Persecution, Concealment and the Limits of a Human Rights Approach in (European) Asylum Law
In the case of Germany v Y and Z, the Court of Justice of the European Union (CJEU) dealt, for the first time, with the meaning of the term “persecution” in the EU Qualification Directive (QD). German judicial practice that led to the CJEU decision had differentiated between the core and the fringe of the right to freedom of religion in order to circumscribe the scope of “persecution.”

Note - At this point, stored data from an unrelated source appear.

(** * RiverMapper MPI driver: work partitioning, caching and merging

    Shallow embedding of
    [src/Utility/Grid_Scripts/Compound_flooding/RiverMapper/RiverMapper/river_map_mpi_driver.py]
    and the properties of its partition function [my_mpi_idx], of the
    grouping cache, of the DEM pre-caching pass, of the per-group
    processing loop and of [merge_outputs]. *)

From Stdlib Require Import ZArith Ascii String DecimalString DecimalZ.
From stdpp Require Import base numbers list list_numbers strings gmap fin_maps.

Local Open Scope Z_scope.

(** ** Python exceptions and fallible computations *)

Inductive exn :=
  | IndexError
  | ValueError
  | TypeError
  | FileNotFoundError
  | UnpicklingError
  | EOFError.

Inductive result (A : Type) :=
  | Ok (a : A)
  | Raise (e : exn).
Arguments Ok {A} a.
Arguments Raise {A} e.

#[global] Instance result_ret : MRet result := λ A a, Ok a.
#[global] Instance result_bind : MBind result := λ A B f r,
  match r with
  | Ok a => f a
  | Raise e => Raise e
  end.

(** [[f(x) for x in xs]] where [f] may raise: the first exception wins. *)
Fixpoint result_map {A B} (f : A → result B) (xs : list A) : result (list B) :=
  match xs with
  | [] => Ok []
  | x :: xs' => y ← f x; ys ← result_map f xs'; Ok (y :: ys)
  end.

(** Python's index normalisation for a sequence of length [len]:
    [-len <= i < 0] counts from the end, anything outside
    [[-len, len)] is an [IndexError]. *)
Definition normalize_index (len : nat) (i : Z) : result nat :=
  if decide (0 ≤ i < Z.of_nat len) then Ok (Z.to_nat i)
  else if decide (- Z.of_nat len ≤ i < 0) then Ok (Z.to_nat (Z.of_nat len + i))
  else Raise IndexError.

(** [l[i]] on a Python list. *)
Definition list_getitem {A} (l : list A) (i : Z) : result A :=
  j ← normalize_index (length l) i;
  match l !! j with
  | Some x => Ok x
  | None => Raise IndexError
  end.

(** ** The part of NumPy that [my_mpi_idx] uses *)

Module Np.

(** Only the element kind matters here: NumPy accepts an array as an
    index only when its dtype is integer (or boolean). *)
Inductive dtype := int64 | float64.

(** A one-dimensional array of numbers.  The only [float64] arrays
    that arise below are empty, so [data] is kept as integers. *)
Record ndarray := mk_ndarray { dtype_of : dtype; data : list Z }.

(** [np.asarray(range(N))]: the dtype is discovered from the elements;
    a sequence without elements gets NumPy's default dtype, float64. *)
Definition asarray_range (N : Z) : ndarray :=
  {| dtype_of := if decide (0 < N) then int64 else float64;
     data := seqZ 0 N |}.

(** [np.array(section_sizes, dtype=intp).cumsum()] *)
Fixpoint cumsum_from (acc : Z) (l : list Z) : list Z :=
  match l with
  | [] => []
  | x :: l' => (acc + x) :: cumsum_from (acc + x) l'
  end.
Definition cumsum (l : list Z) : list Z := cumsum_from 0 l.

(** [[0] + extras * [Neach_section+1] + (Nsections-extras) * [Neach_section]]
    with [Neach_section, extras = divmod(Ntotal, Nsections)]. *)
Definition section_sizes (Ntotal Nsections : Z) : list Z :=
  let Neach_section := Ntotal `div` Nsections in
  let extras := Ntotal `mod` Nsections in
  [0] ++ replicate (Z.to_nat extras) (Neach_section + 1)
      ++ replicate (Z.to_nat (Nsections - extras)) Neach_section.

(** [a[st:end]] for [0 <= st] and [0 <= end] (the division points are
    never negative); the slice keeps the dtype. *)
Definition slice (a : ndarray) (st en : Z) : ndarray :=
  {| dtype_of := dtype_of a;
     data := take (Z.to_nat (en - st)) (drop (Z.to_nat st) (data a)) |}.

(** [np.array_split(range(N), Nsections)] *)
Definition array_split_range (N Nsections : Z) : result (list ndarray) :=
  let Ntotal := Z.max 0 N in
  if decide (Nsections ≤ 0) then Raise ValueError
  else
    let div_points := cumsum (section_sizes Ntotal Nsections) in
    let sary := asarray_range N in
    Ok ((λ i : nat, slice sary (div_points !!! i) (div_points !!! S i))
          <$> seq 0 (Z.to_nat Nsections)).

(** The largest extent an array axis can have ([numpy.intp] on a 64-bit
    platform). *)
Definition intp_max : Z := 9223372036854775807.

(** [np.zeros((N,), dtype=bool)]: a negative extent is refused, and so
    is one beyond [intp_max] ("Maximum allowed dimension exceeded"). *)
Definition zeros_bool (N : Z) : result (list bool) :=
  if decide (N < 0 ∨ intp_max < N) then Raise ValueError
  else Ok (replicate (Z.to_nat N) false).

(** [a[idx] = True] for an index array [idx]: a float index array is
    refused whatever its length, every index is bounds-checked, then
    the positions are written. *)
Definition setitem_true (a : list bool) (idx : ndarray) : result (list bool) :=
  match dtype_of idx with
  | float64 => Raise IndexError
  | int64 =>
      js ← result_map (normalize_index (length a)) (data idx);
      Ok (foldl (λ acc j, <[j:=true]> acc) a js)
  end.

(** [a[mask]] for a boolean mask over the first axis: the mask must be
    as long as the axis; the rows at the [True] positions are kept in
    order. *)
Fixpoint compress {A} (mask : list bool) (a : list A) : list A :=
  match mask, a with
  | b :: mask', x :: a' => if b then x :: compress mask' a' else compress mask' a'
  | _, _ => []
  end.

Definition getitem_mask {A} (a : list A) (mask : list bool) : result (list A) :=
  if decide (length mask = length a) then Ok (compress mask a)
  else Raise IndexError.

(** [a[(ids, mask)]] on a one-dimensional array: a tuple supplies one
    index per axis, and an integer array and a one-dimensional boolean
    array take one axis each, so the pair needs two axes. *)
Definition getitem_pair_1d {A} (a : list A) (idx : ndarray * list bool)
  : result (list A) := Raise IndexError.

End Np.

(** ** WorkPartitioner: [my_mpi_idx] (lines 26-36) *)

Definition my_mpi_idx (N size rank : Z) : result (Np.ndarray * list bool) :=
  i_my_groups ← Np.zeros_bool N;
  groups ← Np.array_split_range N size;
  my_group_ids ← list_getitem groups rank;
  i_my_groups ← Np.setitem_true i_my_groups my_group_ids;
  Ok (my_group_ids, i_my_groups).

(** The closed form of the near-equal split: where rank's share starts
    and how long it is. *)
Definition share_start (N size rank : Z) : Z :=
  rank * (N `div` size) + Z.min rank (N `mod` size).
Definition share_len (N size rank : Z) : Z :=
  N `div` size + (if decide (rank < N `mod` size) then 1 else 0).

(** The boolean vector with [True] exactly on rank's share. *)
Definition share_mask (N size rank : Z) : list bool :=
  foldl (λ acc j, <[j:=true]> acc) (replicate (Z.to_nat N) false)
        (Z.to_nat <$> seqZ (share_start N size rank) (share_len N size rank)).

Definition sumZ (l : list Z) : Z := foldr Z.add 0 l.

(** *** The store view of [my_mpi_idx]

    [np.zeros] allocates a new array on every call and
    [i_my_groups[my_group_ids] = True] writes into it in place.  The store
    holds the boolean arrays allocated so far; an array is named by its
    position in the store. *)

Abbreviation heap := (list (list bool)).
Abbreviation loc := nat.

Definition zeros_alloc (N : Z) (h : heap) : result (loc * heap) :=
  a ← Np.zeros_bool N; Ok (length h, h ++ [a]).

Definition setitem_true_at (l : loc) (idx : Np.ndarray) (h : heap) : result heap :=
  a ← Np.setitem_true (default [] (h !! l)) idx; Ok (<[l:=a]> h).

Definition my_mpi_idx_heap (N size rank : Z) (h : heap)
  : result ((Np.ndarray * loc) * heap) :=
  '(i_my_groups, h) ← zeros_alloc N h;
  groups ← Np.array_split_range N size;
  my_group_ids ← list_getitem groups rank;
  h ← setitem_true_at i_my_groups my_group_ids h;
  Ok ((my_group_ids, i_my_groups), h).

(** Two calls in a row with the same arguments; both results are read
    once the second call has returned. *)
Definition call_twice (N size rank : Z) (h : heap)
  : result ((Np.ndarray * list bool) * (Np.ndarray * list bool)) :=
  '((ids1, l1), h) ← my_mpi_idx_heap N size rank h;
  '((ids2, l2), h) ← my_mpi_idx_heap N size rank h;
  Ok ((ids1, default [] (h !! l1)), (ids2, default [] (h !! l2))).

(** *** What the specification asks of the partition *)

(** Coverage: every rank gets a share, shares of different ranks have no
    index in common, and together they are [0 .. N-1], each index once. *)
Definition partition_coverage (N size : Z) : Prop :=
  ∃ shares : list (list Z),
    length shares = Z.to_nat size ∧
    (∀ r : nat, (r < Z.to_nat size)%nat →
       ∃ ids mask, my_mpi_idx N size (Z.of_nat r) = Ok (ids, mask) ∧
                   shares !! r = Some (Np.data ids)) ∧
    (∀ (r1 r2 : nat) s1 s2 j,
       r1 ≠ r2 → shares !! r1 = Some s1 → shares !! r2 = Some s2 →
       j ∈ s1 → j ∉ s2) ∧
    (∀ j, (∃ s, s ∈ shares ∧ j ∈ s) ↔ 0 ≤ j < N) ∧
    concat shares ≡ₚ seqZ 0 N.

Restrictions on the exercise of religion were not part of that “core.” German courts therefore rejected asylum applications when the alleged risk was a restriction on the free exercise of religion in public. Against this background of German practice and the CJEU’s judgment, this article discusses how to determine the protective ambit of the Qualification Directive in the context of freedom of religion. It argues that the CJEU did not solve the problems that the QD entails regarding the human rights approach to defining the harm required for the notion of “being persecuted.”
The CJEU pushed these problems aside by relying on the narrowest conceivable definition, based on jurisprudence of the European Court of Human Rights. Its position on the causal nexus in the 1951 Convention and its stance on the human rights approach remain vague. Lacking strong dogmatic basis, the judgment lags behind legitimate expectations of the only supranational court in asylum matters.